(** * EC2 manager: the lifecycle and reporting orchestrator

    A shallow embedding of [ec2_manager/core.py], [ec2_manager/utils.py] and
    [ec2_manager/exceptions.py].  The orchestrator is glue around the AWS SDK,
    so the embedding is a small exception-and-trace monad: every SDK operation
    that reaches the provider (or that the source guards with an [except]
    clause) is an event answered by an oracle that may depend on everything
    that happened before, and the trace of events is part of the result. *)

From Stdlib Require Import String Ascii List ZArith QArith Qround Bool Lia.
Import ListNotations.
Local Close Scope Q_scope.
Local Open Scope string_scope.

(** ** Python values and exceptions *)

(** The values a YAML configuration document is made of.  Mappings keep their
    insertion order, as Python dictionaries do; a lookup takes the first entry
    with the key. *)
#[warnings="-register-all"] Inductive pyval : Type :=
| PNone
| PBool (b : bool)
| PInt (n : Z)
| PStr (s : string)
| PList (items : list pyval)
| PDict (entries : list (string * pyval)).

(** Exception classes: those of botocore the source names, the three of
    [exceptions.py], and the builtin ones its statements can raise. *)
Inductive exn : Type :=
| NoCredentialsError
| PartialCredentialsError
| ClientError (msg : string)
| WaiterError (msg : string)
| SdkError (cls msg : string)
| ConfigError (msg : string)
| AWSAuthError (msg : string)
| OperationError (msg : string)
| ValueError (msg : string)
| TypeError (msg : string)
| KeyError (key : string)
| AttributeError (msg : string)
| OSError (msg : string).

Inductive outcome (A : Type) : Type :=
| Returns (a : A)
| Raises (e : exn).
Arguments Returns {A} a.
Arguments Raises {A} e.

(** [except (NoCredentialsError, PartialCredentialsError)] *)
Definition credentials_error (e : exn) : bool :=
  match e with
  | NoCredentialsError | PartialCredentialsError => true
  | _ => false
  end.

Fixpoint dict_lookup (key : string) (entries : list (string * pyval)) : option pyval :=
  match entries with
  | [] => None
  | (k, v) :: rest => if String.eqb k key then Some v else dict_lookup key rest
  end.

(** [d.get(key, default)] *)
Definition py_get (d : pyval) (key : string) (default : pyval) : outcome pyval :=
  match d with
  | PDict entries =>
      Returns (match dict_lookup key entries with Some v => v | None => default end)
  | _ => Raises (AttributeError "object has no attribute 'get'")
  end.

(** [d[key]] *)
Definition py_getitem (d : pyval) (key : string) : outcome pyval :=
  match d with
  | PDict entries =>
      match dict_lookup key entries with
      | Some v => Returns v
      | None => Raises (KeyError key)
      end
  | _ => Raises (TypeError "object is not subscriptable by a string key")
  end.

(** Truth value of an object in an [if] or under [or]. *)
Definition truthy (v : pyval) : bool :=
  match v with
  | PNone => false
  | PBool b => b
  | PInt n => negb (Z.eqb n 0)
  | PStr s => negb (String.eqb s "")
  | PList items => match items with [] => false | _ => true end
  | PDict entries => match entries with [] => false | _ => true end
  end.

Fixpoint chars (s : string) : list pyval :=
  match s with
  | EmptyString => []
  | String c rest => PStr (String c EmptyString) :: chars rest
  end.

(** [list(v)] *)
Definition py_list (v : pyval) : outcome (list pyval) :=
  match v with
  | PList items => Returns items
  | PStr s => Returns (chars s)
  | PDict entries => Returns (map (fun kv => PStr (fst kv)) entries)
  | _ => Raises (TypeError "object is not iterable")
  end.

(** [int(v)]; the reading of a string as an integer literal is a parameter
    ([int_literal]), everything else is fixed by the type of the value. *)
Definition py_int (int_literal : string -> outcome Z) (v : pyval) : outcome Z :=
  match v with
  | PInt n => Returns n
  | PBool b => Returns (if b then 1%Z else 0%Z)
  | PStr s => int_literal s
  | _ => Raises (TypeError "int() argument must be a string, a bytes-like object or a real number")
  end.

(** The float arithmetic the report uses: builtin [sum] over floats, true
    division by an [int], [<] and [round(x, 2)]. *)
Class PyFloat : Type := {
  float : Type;
  float_zero : float;
  float_sum : list float -> float;
  float_div_int : float -> nat -> float;
  float_lt : float -> float -> bool;
  float_round2 : float -> float
}.

(** ** Provider data *)

Record Session : Type := {
  profile_name : option string;
  region_name : option string
}.

Record Client : Type := {
  client_session : Session;
  service_name : string
}.

Record Waiter : Type := {
  waiter_client : Client;
  waiter_name : string
}.

(** An [ec2.Instance] resource object: the handle, and the attributes a
    [load] or [reload] fills in. *)
Record InstanceResource : Type := {
  resource_of : Client;
  instance_id_of : string
}.

Record instance_attrs : Type := {
  attr_state : option string;
  attr_private_ip_address : option string;
  attr_public_ip_address : option string
}.

Record Filter : Type := {
  filter_Name : string;
  filter_Values : list string
}.

Record run_params : Type := {
  rp_ImageId : pyval;
  rp_InstanceType : pyval;
  rp_MinCount : Z;
  rp_MaxCount : Z;
  rp_ClientToken : string;
  rp_KeyName : option pyval;
  rp_SubnetId : option pyval;
  rp_SecurityGroupIds : option (list pyval);
  rp_UserData : option pyval;
  rp_TagSpecifications : option pyval
}.

Record launched : Type := { launched_InstanceId : option string }.
Record run_response : Type := { resp_Instances : option (list launched) }.

Record attachment : Type := { att_InstanceId : option string }.

Record volume : Type := {
  vol_VolumeId : option string;
  vol_Size : option Z;
  vol_State : option string;
  vol_VolumeType : option string;
  vol_Iops : option Z;
  vol_Throughput : option Z;
  vol_AvailabilityZone : option string;
  vol_Attachments : option (list attachment)
}.
Record volume_page : Type := { page_Volumes : option (list volume) }.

EXERCISE GOAL: Everything from the line containing "resource_of : Client;" through the last line above should be copied exactly, please, with nothing added.

RESULT OF THIS EXERCISE:
  resource_of : Client;
  instance_id_of : string
}.

Record instance_attrs : Type := {
  attr_state : option string;
  attr_private_ip_address : option string;
  attr_public_ip_address : option string
}.

Record Filter : Type := {
  filter_Name : string;
  filter_Values : list string
}.

Record run_params : Type := {
  rp_ImageId : pyval;
  rp_InstanceType : pyval;
  rp_MinCount : Z;
  rp_MaxCount : Z;
  rp_ClientToken : string;
  rp_KeyName : option pyval;
  rp_SubnetId : option pyval;
  rp_SecurityGroupIds : option (list pyval);
  rp_UserData : option pyval;
  rp_TagSpecifications : option pyval
}.

Record launched : Type := { launched_InstanceId : option string }.
Record run_response : Type := { resp_Instances : option (list launched) }.

Record attachment : Type := { att_InstanceId : option string }.

Record volume : Type := {
  vol_VolumeId : option string;
  vol_Size : option Z;
  vol_State : option string;
  vol_VolumeType : option string;
  vol_Iops : option Z;
  vol_Throughput : option Z;
  vol_AvailabilityZone : option string;
  vol_Attachments : option (list attachment)
}.
Record volume_page : Type := { page_Volumes : option (list volume) }.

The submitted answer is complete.